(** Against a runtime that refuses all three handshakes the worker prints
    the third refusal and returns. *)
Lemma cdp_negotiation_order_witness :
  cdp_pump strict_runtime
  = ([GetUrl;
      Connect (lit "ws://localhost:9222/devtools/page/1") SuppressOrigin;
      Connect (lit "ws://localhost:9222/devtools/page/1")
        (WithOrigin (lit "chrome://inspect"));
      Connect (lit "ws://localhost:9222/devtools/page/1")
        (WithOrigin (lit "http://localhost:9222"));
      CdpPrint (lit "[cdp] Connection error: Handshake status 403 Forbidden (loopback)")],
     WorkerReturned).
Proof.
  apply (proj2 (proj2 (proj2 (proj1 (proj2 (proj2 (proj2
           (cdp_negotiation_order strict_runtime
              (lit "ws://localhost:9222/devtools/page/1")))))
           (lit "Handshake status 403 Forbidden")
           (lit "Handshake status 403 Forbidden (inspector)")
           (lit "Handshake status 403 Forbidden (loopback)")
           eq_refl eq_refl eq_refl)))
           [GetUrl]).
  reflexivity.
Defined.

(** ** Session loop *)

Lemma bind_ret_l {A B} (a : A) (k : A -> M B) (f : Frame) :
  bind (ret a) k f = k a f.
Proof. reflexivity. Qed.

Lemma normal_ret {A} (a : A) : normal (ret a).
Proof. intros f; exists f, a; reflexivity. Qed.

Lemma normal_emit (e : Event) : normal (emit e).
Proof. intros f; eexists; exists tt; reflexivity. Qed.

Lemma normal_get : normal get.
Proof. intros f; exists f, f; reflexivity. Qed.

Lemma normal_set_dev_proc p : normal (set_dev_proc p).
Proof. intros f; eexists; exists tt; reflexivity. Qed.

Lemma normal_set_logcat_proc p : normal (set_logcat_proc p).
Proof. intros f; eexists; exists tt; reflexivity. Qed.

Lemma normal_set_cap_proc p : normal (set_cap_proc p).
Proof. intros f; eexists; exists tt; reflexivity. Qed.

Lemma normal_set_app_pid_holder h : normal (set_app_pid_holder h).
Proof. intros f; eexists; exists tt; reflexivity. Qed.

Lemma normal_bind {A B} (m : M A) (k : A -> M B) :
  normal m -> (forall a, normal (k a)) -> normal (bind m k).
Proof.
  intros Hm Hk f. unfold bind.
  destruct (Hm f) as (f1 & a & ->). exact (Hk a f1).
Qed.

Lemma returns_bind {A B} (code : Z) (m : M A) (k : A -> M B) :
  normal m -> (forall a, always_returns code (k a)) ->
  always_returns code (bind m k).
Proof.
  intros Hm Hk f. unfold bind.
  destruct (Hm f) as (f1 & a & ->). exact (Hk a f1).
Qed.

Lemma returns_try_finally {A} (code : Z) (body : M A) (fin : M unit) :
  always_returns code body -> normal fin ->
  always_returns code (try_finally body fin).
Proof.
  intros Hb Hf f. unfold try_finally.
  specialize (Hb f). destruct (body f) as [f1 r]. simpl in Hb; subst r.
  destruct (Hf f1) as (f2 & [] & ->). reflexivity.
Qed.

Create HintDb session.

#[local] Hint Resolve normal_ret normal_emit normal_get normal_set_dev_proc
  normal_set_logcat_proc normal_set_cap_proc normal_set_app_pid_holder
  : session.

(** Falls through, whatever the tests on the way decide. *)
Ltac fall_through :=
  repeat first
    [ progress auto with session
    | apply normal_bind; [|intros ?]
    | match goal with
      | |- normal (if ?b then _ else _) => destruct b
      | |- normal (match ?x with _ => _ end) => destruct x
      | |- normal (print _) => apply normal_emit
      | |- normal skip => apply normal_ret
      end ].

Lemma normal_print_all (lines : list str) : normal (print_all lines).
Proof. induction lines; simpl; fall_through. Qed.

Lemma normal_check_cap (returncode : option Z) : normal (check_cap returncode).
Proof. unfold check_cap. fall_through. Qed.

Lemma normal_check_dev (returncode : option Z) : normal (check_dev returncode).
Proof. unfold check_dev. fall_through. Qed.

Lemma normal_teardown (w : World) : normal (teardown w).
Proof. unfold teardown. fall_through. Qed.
***
(Problem description): The last part of the records is the answer, beginning at the line that holds "Proof. induction lines;" and including the final line, repeated exactly.

(Problem solution):
Proof. induction lines; simpl; fall_through. Qed.

Lemma normal_check_cap (returncode : option Z) : normal (check_cap returncode).
Proof. unfold check_cap. fall_through. Qed.

Lemma normal_check_dev (returncode : option Z) : normal (check_dev returncode).
Proof. unfold check_dev. fall_through. Qed.

Lemma normal_teardown (w : World) : normal (teardown w).
Proof. unfold teardown. fall_through. Qed.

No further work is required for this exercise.